[Material provided Boundary: Start]

(** * Trainer factories of [reagent.workflow_utils.transitional] and the
      [TrainingDataPage] record

    A shallow embedding of the two Python modules.  The factory functions are
    sequences of calls into torch and into ReAgent's model and trainer
    classes; they are embedded as programs of a small state-and-exception
    monad over a [world] that holds the objects built so far, the calls made
    so far (in order) and whether a CUDA device is present. *)

From Stdlib Require Import QArith.
From stdpp Require Import gmap strings list.

Open Scope Z_scope.

(** ** Python values and operations used by the two modules *)

Module Py.

(** Exceptions that can reach the caller of the embedded functions. *)
Inductive exn :=
| AssertionError (msg : string)
| RuntimeError (msg : string)
| AttributeError (msg : string).

Inductive outcome (A : Type) :=
| Returns (a : A)
| Raises (e : exn).
Arguments Returns {A} a.
Arguments Raises {A} e.

(** [len(l)] as a Python integer. *)
Definition len {A} (l : list A) : Z := Z.of_nat (length l).

(** Clamping of one slice bound against a sequence of length [n]:
    negative bounds count from the end, and both ends saturate. *)
Definition clamp (n i : Z) : Z :=
  if i <? 0 then Z.max 0 (i + n) else Z.min i n.

(** [l[start:stop]] with step 1; [None] is an omitted bound. *)
Definition slice {A} (start stop : option Z) (l : list A) : list A :=
  let n := len l in
  let lo := from_option (clamp n) 0 start in
  let hi := from_option (clamp n) n stop in
  take (Z.to_nat (hi - lo)) (drop (Z.to_nat lo) l).

(** [range(n)]: empty when [n <= 0]. *)
Definition range (n : Z) : list Z := Z.of_nat <$> seq 0 (Z.to_nat n).

(** [x or []] for an argument that is [None] or a list: an empty list is
    falsy, so it is replaced by the (equal) fresh empty list. *)
Definition or_empty {A} (x : option (list A)) : list A :=
  match x with
  | Some (a :: l) => a :: l
  | Some [] | None => []
  end.

(** Python floats are only passed through by the code, except for one
    comparison against zero; they are carried as rationals. *)
Definition float := Q.
Definition float_gt_zero (x : float) : bool := 0 <? Qnum x.

(** A fragment of Python's value universe, enough for the arguments a
    [TrainingDataPage] is built from. *)
#[warnings="-register-all"]
Inductive value :=
| VNone
| VBool (b : bool)
| VInt (n : Z)
| VFloat (x : float)
| VStr (s : string)
| VList (items : list value).

End Py.
Export Py.

(** ** The torch side: objects, calls, and the monad of the factories *)

Module Torch.

(** Object identity: the position of the object in the heap. *)
Definition ref := nat.
Bind Scope nat_scope with ref.

Inductive device := CPU | CUDA.

Record CEMPlannerArgs := {
  mem_net_list : list ref;
  cem_num_iterations : Z;
  cem_population_size : Z;
  ensemble_population_size : Z;
  num_elites : Z;
  plan_horizon_length : Z;
  planner_state_dim : Z;
  planner_action_dim : Z;
  discrete_action : bool;
  terminal_effective : bool;
  planner_gamma : float;
  planner_alpha : float;
  planner_epsilon : float;
  action_upper_bounds : option (list float);
  action_lower_bounds : option (list float)
}.

(** One constructor per model class of [reagent.models] that the factories
    instantiate, carrying the keyword arguments of the call.  The classes
    themselves are outside the two modules; a construction is recorded, its
    internals are not interpreted. *)
Inductive module_args :=
| QuantileDQN (state_dim action_dim num_atoms : Z) (sizes : list Z)
    (activations : list string) (dropout_ratio : float)
| CategoricalDQN (state_dim action_dim num_atoms : Z) (qmin qmax : float)
    (sizes : list Z) (activations : list string) (dropout_ratio : float)
    (use_gpu : bool)
| DuelingQNetwork (layers : list Z) (activations : list string)
| FullyConnectedDQN (state_dim action_dim : Z) (sizes : list Z)
    (activations : list string) (dropout_ratio : float)
| FullyConnectedParametricDQN (state_dim action_dim : Z) (sizes : list Z)
    (activations : list string)
| MemoryNetwork (state_dim action_dim num_hiddens num_hidden_layers
    num_gaussians : Z)
| CEMPlannerNetwork (args : CEMPlannerArgs).

Inductive object :=
| Module (args : module_args) (dev : device)
| DataParallel (wrapped : ref).

(** The calls a factory makes on the framework, as they appear in the log. *)
Inductive call :=
| Construct (r : ref) (args : module_args)
| ToCuda (r : ref)
| TargetNetwork (source copy : ref)
| Distribute (source wrapper : ref).

Record world := {
  cuda_is_available : bool;
  heap : list object;
  log : list call
}.

Definition py (A : Type) : Type := world -> world * outcome A.

Definition ret {A} (a : A) : py A := fun w => (w, Returns a).

Definition bind {A B} (m : py A) (k : A -> py B) : py B :=
  fun w =>
    match m w with
    | (w', Returns a) => k a w'
    | (w', Raises e) => (w', Raises e)
    end.

Definition raise {A} (e : exn) : py A := fun w => (w, Raises e).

[Material provided Boundary: End]

> [What is needed]:
Reproduce each entry precisely, so that nothing differs from the original.

> [Solution]:
(** * Trainer factories of [reagent.workflow_utils.transitional] and the
      [TrainingDataPage] record

    A shallow embedding of the two Python modules.  The factory functions are
    sequences of calls into torch and into ReAgent's model and trainer
    classes; they are embedded as programs of a small state-and-exception
    monad over a [world] that holds the objects built so far, the calls made
    so far (in order) and whether a CUDA device is present. *)

From Stdlib Require Import QArith.
From stdpp Require Import gmap strings list.

Open Scope Z_scope.

(** ** Python values and operations used by the two modules *)

Module Py.

(** Exceptions that can reach the caller of the embedded functions. *)
Inductive exn :=
| AssertionError (msg : string)
| RuntimeError (msg : string)
| AttributeError (msg : string).

Inductive outcome (A : Type) :=
| Returns (a : A)
| Raises (e : exn).
Arguments Returns {A} a.
Arguments Raises {A} e.

(** [len(l)] as a Python integer. *)
Definition len {A} (l : list A) : Z := Z.of_nat (length l).

(** Clamping of one slice bound against a sequence of length [n]:
    negative bounds count from the end, and both ends saturate. *)
Definition clamp (n i : Z) : Z :=
  if i <? 0 then Z.max 0 (i + n) else Z.min i n.

(** [l[start:stop]] with step 1; [None] is an omitted bound. *)
Definition slice {A} (start stop : option Z) (l : list A) : list A :=
  let n := len l in
  let lo := from_option (clamp n) 0 start in
  let hi := from_option (clamp n) n stop in
  take (Z.to_nat (hi - lo)) (drop (Z.to_nat lo) l).

(** [range(n)]: empty when [n <= 0]. *)
Definition range (n : Z) : list Z := Z.of_nat <$> seq 0 (Z.to_nat n).

(** [x or []] for an argument that is [None] or a list: an empty list is
    falsy, so it is replaced by the (equal) fresh empty list. *)
Definition or_empty {A} (x : option (list A)) : list A :=
  match x with
  | Some (a :: l) => a :: l
  | Some [] | None => []
  end.

(** Python floats are only passed through by the code, except for one
    comparison against zero; they are carried as rationals. *)
Definition float := Q.
Definition float_gt_zero (x : float) : bool := 0 <? Qnum x.

(** A fragment of Python's value universe, enough for the arguments a
    [TrainingDataPage] is built from. *)
#[warnings="-register-all"]
Inductive value :=
| VNone
| VBool (b : bool)
| VInt (n : Z)
| VFloat (x : float)
| VStr (s : string)
| VList (items : list value).

End Py.
Export Py.

(** ** The torch side: objects, calls, and the monad of the factories *)

Module Torch.

(** Object identity: the position of the object in the heap. *)
Definition ref := nat.
Bind Scope nat_scope with ref.

Inductive device := CPU | CUDA.

Record CEMPlannerArgs := {
  mem_net_list : list ref;
  cem_num_iterations : Z;
  cem_population_size : Z;
  ensemble_population_size : Z;
  num_elites : Z;
  plan_horizon_length : Z;
  planner_state_dim : Z;
  planner_action_dim : Z;
  discrete_action : bool;
  terminal_effective : bool;
  planner_gamma : float;
  planner_alpha : float;
  planner_epsilon : float;
  action_upper_bounds : option (list float);
  action_lower_bounds : option (list float)
}.

(** One constructor per model class of [reagent.models] that the factories
    instantiate, carrying the keyword arguments of the call.  The classes
    themselves are outside the two modules; a construction is recorded, its
    internals are not interpreted. *)
Inductive module_args :=
| QuantileDQN (state_dim action_dim num_atoms : Z) (sizes : list Z)
    (activations : list string) (dropout_ratio : float)
| CategoricalDQN (state_dim action_dim num_atoms : Z) (qmin qmax : float)
    (sizes : list Z) (activations : list string) (dropout_ratio : float)
    (use_gpu : bool)
| DuelingQNetwork (layers : list Z) (activations : list string)
| FullyConnectedDQN (state_dim action_dim : Z) (sizes : list Z)
    (activations : list string) (dropout_ratio : float)
| FullyConnectedParametricDQN (state_dim action_dim : Z) (sizes : list Z)
    (activations : list string)
| MemoryNetwork (state_dim action_dim num_hiddens num_hidden_layers
    num_gaussians : Z)
| CEMPlannerNetwork (args : CEMPlannerArgs).

Inductive object :=
| Module (args : module_args) (dev : device)
| DataParallel (wrapped : ref).

(** The calls a factory makes on the framework, as they appear in the log. *)
Inductive call :=
| Construct (r : ref) (args : module_args)
| ToCuda (r : ref)
| TargetNetwork (source copy : ref)
| Distribute (source wrapper : ref).

Record world := {
  cuda_is_available : bool;
  heap : list object;
  log : list call
}.

Definition py (A : Type) : Type := world -> world * outcome A.

Definition ret {A} (a : A) : py A := fun w => (w, Returns a).

Definition bind {A B} (m : py A) (k : A -> py B) : py B :=
  fun w =>
    match m w with
    | (w', Returns a) => k a w'
    | (w', Raises e) => (w', Raises e)
    end.

Definition raise {A} (e : exn) : py A := fun w => (w, Raises e).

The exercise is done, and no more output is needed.